• **Exercise goal**
Among the records below, find the line that has "revert i E."; from there, give the lines again exactly, and stop after the line that has "- intros [?|?]%elem_of_app;".

(Dataset entries)
Fixpoint parse_alt (fuel : nat) (s : list ascii) {struct fuel} :
    option (Regexp * list ascii) :=
  match fuel with
  | 0 => None
  | S fuel =>
      '(r1, s1) ← parse_cat fuel s;
      match s1 with
      | c :: s2 =>
          if c == "|" then
            '(r2, s3) ← parse_alt fuel s2; Some (Alternate r1 r2, s3)
          else Some (r1, s1)
      | [] => Some (r1, s1)
      end
  end
with parse_cat (fuel : nat) (s : list ascii) {struct fuel} :
    option (Regexp * list ascii) :=
  match fuel with
  | 0 => None
  | S fuel =>
      if at_end s then Some (EmptyMatch, s)
      else
        '(a, s1) ← parse_atom fuel s;
        '(r1, s2) ← parse_postfix a s1;
        if at_end s2 then Some (r1, s2)
        else '(r2, s3) ← parse_cat fuel s2; Some (Concat r1 r2, s3)
  end
with parse_atom (fuel : nat) (s : list ascii) {struct fuel} :
    option (Regexp * list ascii) :=
  match fuel with
  | 0 => None
  | S fuel =>
      match s with
      | [] => None
      | c :: s1 =>
          if c == "(" then
            s2 ← group_open s1;
            '(r, s3) ← parse_alt fuel s2;
            match s3 with
            | d :: s4 => if d == ")" then Some (r, s4) else None
            | [] => None
            end
          else if c == "[" then
            '(rs, s2) ← parse_class s1 []; Some (CharClass rs, s2)
          else if c == "\" then
            match s1 with
            | e :: s2 =>
                if e == "d" then Some (CharClass [("0", "9")], s2)
                else if is_punct e then Some (Literal e, s2)
                else None
            | [] => None
            end
          else if c == "^" then Some (BeginText, s1)
          else if c == "$" then Some (EndText, s1)
          else if is_meta c then None
          else Some (Literal c, s1)
      end
  end.

(** [regexp.Compile(pattern)]: the whole pattern is one alternation. *)
Definition Compile (pattern : string) : option Regexp :=
  let s := to_bytes pattern in
  match parse_alt (4 * length s + 4) s with
  | Some (re, []) => Some re
  | _ => None
  end.

(** [regexp.Match(pattern, b)]: whether [b] holds a match of the pattern,
    and the error of its compilation if any. *)
Definition Match (pattern : string) (b : list ascii) : bool * option string :=
  match Compile pattern with
  | Some re => (MatchRegexp re b, None)
  | None => (false, Some "error parsing regexp"%string)
  end.

Local Close Scope char_scope.

End regexp.

Import regexp.

(** ** The matcher agrees with the specification *)

Section matcher.
Context (t : list ascii).
Implicit Types (re r : Regexp) (i j k fuel : nat).

(** A match never moves backwards and stays within the text. *)
Lemma matches_le re i j : matches t re i j → i ≤ j.
Proof. induction 1; lia. Qed.

Lemma matches_bound re i j : matches t re i j → i ≤ length t → j ≤ length t.
Proof.
  induction 1; intros Hi; eauto;
    match goal with H : t !! _ = Some _ |- _ => apply lookup_lt_Some in H end;
    lia.
Qed.

(** Iterations of [r] that consume nothing can be dropped. *)
Lemma matches_star_inv r i k :
  matches t (Star r) i k →
  i = k ∨ ∃ j, i < j ∧ matches t r i j ∧ matches t (Star r) j k.
Proof.
  remember (Star r) as re eqn:E.
  induction 1 as [| | | | | | |? i j k H1 _ H2 IH| | | | |]; simplify_eq;
    [by left|].
  destruct (decide (i = j)) as [->|]; [by apply IH|].
  right. exists j. pose proof (matches_le _ _ _ H1). split_and!; [lia|done..].
Qed.

Section star.
Context (r : Regexp) (step : nat → list nat).

Lemma star_from_self fuel i : i ∈ star_from step fuel i.
Proof. destruct fuel; set_solver. Qed.

Lemma star_from_step fuel i j k :
  j ∈ step i → i < j → k ∈ star_from step fuel j →
  k ∈ star_from step (S fuel) i.
Proof.
  intros Hj Hij Hk. cbn. right. apply list_elem_of_bind.
  exists j. split; [done|]. by apply list_elem_of_filter.
Qed.

Lemma star_from_mono fuel fuel' i k :
  fuel ≤ fuel' → k ∈ star_from step fuel i → k ∈ star_from step fuel' i.
Proof.
  revert fuel' i. induction fuel as [|fuel IH]; intros fuel' i Hle.
  - intros ->%list_elem_of_singleton. apply star_from_self.
  - destruct fuel' as [|fuel']; [lia|]. cbn.
    rewrite !elem_of_cons, !list_elem_of_bind.
    intros [->|(j & Hk & Hj)]; [by left|right].
    exists j. split; [|done]. apply IH; [lia|done].
Qed.

Lemma star_from_sound fuel i k :
  (∀ i j, j ∈ step i → matches t r i j) →
  k ∈ star_from step fuel i → matches t (Star r) i k.
Proof.
  intros Hstep. revert i. induction fuel as [|fuel IH]; intros i; cbn.
  - intros ->%list_elem_of_singleton. constructor.
  - rewrite elem_of_cons, list_elem_of_bind.
    intros [->|(j & Hk & [_ Hj]%list_elem_of_filter)]; [constructor|].
    eapply m_star_step; eauto.
Qed.

(** The fuel [length t - i] is enough: every iteration that is followed
    consumes a byte. *)
Lemma star_from_complete i k :
  (∀ i j, matches t r i j → j ∈ step i) →
  i ≤ length t → matches t (Star r) i k →
  k ∈ star_from step (length t - i) i.
Proof.
  intros Hstep. remember (length t - i) as fuel eqn:E.
  revert i E. induction fuel as [fuel IH] using lt_wf_ind.
  intros i -> Hi [->|(j & Hij & H1 & H2)]%matches_star_inv.
  { apply star_from_self. }
  pose proof (matches_bound _ _ _ H1 Hi) as Hj.
  destruct (length t - i) as [|fuel] eqn:E; [lia|].
  eapply star_from_step; [by apply Hstep|done|].
  apply (star_from_mono (length t - j)); [lia|].
  eapply IH; [|done..]. lia.
Qed.

End star.

Lemma ends_sound re i j : j ∈ ends t re i → matches t re i j.
Proof.
  revert i j. induction re as [|c|rs|r1 IH1 r2 IH2|r1 IH1 r2 IH2|r IH|r IH|r IH| |];
    intros i j; cbn.
  - intros ->%list_elem_of_singleton. constructor.
  - case_bool_decide; [|by intros ?%elem_of_nil].
    intros ->%list_elem_of_singleton. by constructor.
  - destruct (t !! i) as [c|] eqn:E; [|by intros ?%elem_of_nil].
    destruct (in_class rs c) eqn:Ec; [|by intros ?%elem_of_nil].
    intros ->%list_elem_of_singleton. by econstructor.
  - intros (k & ? & ?)%list_elem_of_bind. econstructor; eauto.
  - intros [?|?]%elem_of_app; [apply m_alt_l|apply m_alt_r]; eauto.
  - apply star_from_sound, IH.
  - intros (k & Hj & Hk)%list_elem_of_bind.
    eapply m_plus; [by apply IH|]. eapply star_from_sound; [apply IH|done].
  - intros [->|?]%elem_of_cons; [constructor|]. apply m_quest_one; eauto.
  - case_bool_decide; [|by intros ?%elem_of_nil].
    intros ->%list_elem_of_singleton. subst. constructor.
  - case_bool_decide; [|by intros ?%elem_of_nil].
    intros ->%list_elem_of_singleton. subst. constructor.
Qed.

Lemma ends_complete re i j :
  matches t re i j → i ≤ length t → j ∈ ends t re i.
Proof.
  induction 1 as
    [i|c i Hc|rs c i Hc Hin|r1 r2 i j k H1 IH1 H2 IH2|r1 r2 i j _ IH
    |r1 r2 i j _ IH|r i|r i j k H1 IH1 H2 IH2|r i j k H1 IH1 H2 IH2
    |r i|r i j _ IH| |]; intros Hi; cbn.
  - set_solver.
  - rewrite Hc. rewrite bool_decide_eq_true_2 by done. set_solver.
  - rewrite Hc, Hin. set_solver.
  - apply list_elem_of_bind. exists j. split; [|by apply IH1].
    apply IH2. by eapply matches_bound.
  - apply elem_of_app. left. by apply IH.
  - apply elem_of_app. right. by apply IH.
  - apply star_from_self.
  - pose proof (matches_bound _ _ _ H1 Hi) as Hj.
    pose proof (matches_le _ _ _ H1) as Hij.
    destruct (decide (i = j)) as [->|]; [by apply IH2|].
    specialize (IH2 Hj). cbn in IH2.
    destruct (length t - i) as [|fuel] eqn:E; [lia|].
    eapply star_from_step; [by apply IH1|lia|].
    eapply star_from_mono; [|done]. lia.
  - apply list_elem_of_bind. exists j. split; [|by apply IH1].
    apply IH2. by eapply matches_bound.
  - set_solver.
  - right. by apply IH.
  - rewrite bool_decide_eq_true_2 by done. set_solver.
  - rewrite bool_decide_eq_true_2 by done. set_solver.
Qed.

Lemma ends_spec re i j :
  i ≤ length t → j ∈ ends t re i ↔ matches t re i j.
Proof. split; [apply ends_sound|intros; by apply ends_complete]. Qed.

End matcher.

Lemma MatchRegexp_spec re b :
  MatchRegexp re b = true ↔ ∃ i j, i ≤ length b ∧ matches b re i j.
Proof.
  unfold MatchRegexp. rewrite existsb_exists. split.
  - intros (i & [_ Hi]%in_seq & Hne). cbn beta in Hne. rewrite neq_true in Hne.
    destruct (ends b re i) as [|j l] eqn:E; [done|].
    exists i, j. split; [lia|]. apply ends_sound. rewrite E. set_solver.
  - intros (i & j & Hi & Hm). exists i. split; [apply in_seq; lia|].
    cbn beta. rewrite neq_true. apply ends_complete in Hm; [|done].
    intros E. rewrite E in Hm. set_solver.
Qed.

(** ** Positions and words

    On an expression without anchors, [matches] between two positions of a
    text is [lang] of the bytes between them. *)

Section slices.
Implicit Types (t u v w : list ascii) (i j k : nat).
(* ===== verification/Cookies.v ===== *)
(** * Cookies on their way

    The server hands a cookie to the client on a Set-Cookie line
    ([http.Cookie_String]), the client reads it off the response
    ([http.readSetCookies]) and sends it back on the Cookie line of its
    later requests ([http.Request_AddCookie]), where [http.readCookies]
    finds it for [r.Cookie(name)].  This file shows that neither leg
    loses anything of a cookie whose name is a token and whose value is
    made of cookie bytes ([cookie_ok]):

    - the client reads the name and the value of such a cookie off its
      Set-Cookie line, whatever the attributes are ([read_back_pair]),
      and every attribute as the server printed it when the path and the
      domain are made of cookie bytes and the year of the expiry has four
      digits ([attrs_ok], [read_set_cookie_attrs]): the line is the pair
      and the parts of [attr_parts] joined by semicolons, and each part
      is read by [http.read_attr] into its field.  The date is read
      through the interfaces [TimeFormat] and [TimeParse] with their laws
      [TimeLaws]; it comes back to the second ([as_received]);
    - the cookies a client has put on its request are the cookies the
      server reads, in order, and [r.Cookie(name)] is the first of the
      name ([readCookies_with_cookies], [Request_Cookie_with_cookies]).

    A cookie that is not [cookie_ok] is dropped by the reader, or read
    with another value; the examples at the end show both, and the
    attributes the reader keeps apart. *)

From S2P Require Import Prelude GoStrings GoTime GoCalendar GoTimeParse NetHttp.

(** ** Definitions *)

(** A cookie the reader accepts as it is: its name is a token and its
    value is made of cookie bytes. *)
Definition cookie_ok (c : http.Cookie) : Prop :=
  http.isCookieNameValid (http.Name c) = true ∧
  forallb http.isCookieByte (to_bytes (http.Value c)) = true.

(** The Cookie line of a request the cookies of [jar] were added to, in
    this order. *)
Fixpoint cookie_line (jar : list http.Cookie) : string :=
  match jar with
  | [] => ""
  | c :: jar' =>
      match jar' with
      | [] => http.cookie_pair c
      | _ => http.cookie_pair c +:+ "; " +:+ cookie_line jar'
      end
  end.

(** What the reader keeps of a cookie. *)
Definition as_read (c : http.Cookie) : http.Cookie :=
  http.request_cookie (http.Name c, http.Value c).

• **The answer**
  revert i E. induction fuel as [fuel IH] using lt_wf_ind.
  intros i -> Hi [->|(j & Hij & H1 & H2)]%matches_star_inv.
  { apply star_from_self. }
  pose proof (matches_bound _ _ _ H1 Hi) as Hj.
  destruct (length t - i) as [|fuel] eqn:E; [lia|].
  eapply star_from_step; [by apply Hstep|done|].
  apply (star_from_mono (length t - j)); [lia|].
  eapply IH; [|done..]. lia.
Qed.

End star.

Lemma ends_sound re i j : j ∈ ends t re i → matches t re i j.
Proof.
  revert i j. induction re as [|c|rs|r1 IH1 r2 IH2|r1 IH1 r2 IH2|r IH|r IH|r IH| |];
    intros i j; cbn.
  - intros ->%list_elem_of_singleton. constructor.
  - case_bool_decide; [|by intros ?%elem_of_nil].
    intros ->%list_elem_of_singleton. by constructor.
  - destruct (t !! i) as [c|] eqn:E; [|by intros ?%elem_of_nil].
    destruct (in_class rs c) eqn:Ec; [|by intros ?%elem_of_nil].
    intros ->%list_elem_of_singleton. by econstructor.
  - intros (k & ? & ?)%list_elem_of_bind. econstructor; eauto.
  - intros [?|?]%elem_of_app; [apply m_alt_l|apply m_alt_r]; eauto.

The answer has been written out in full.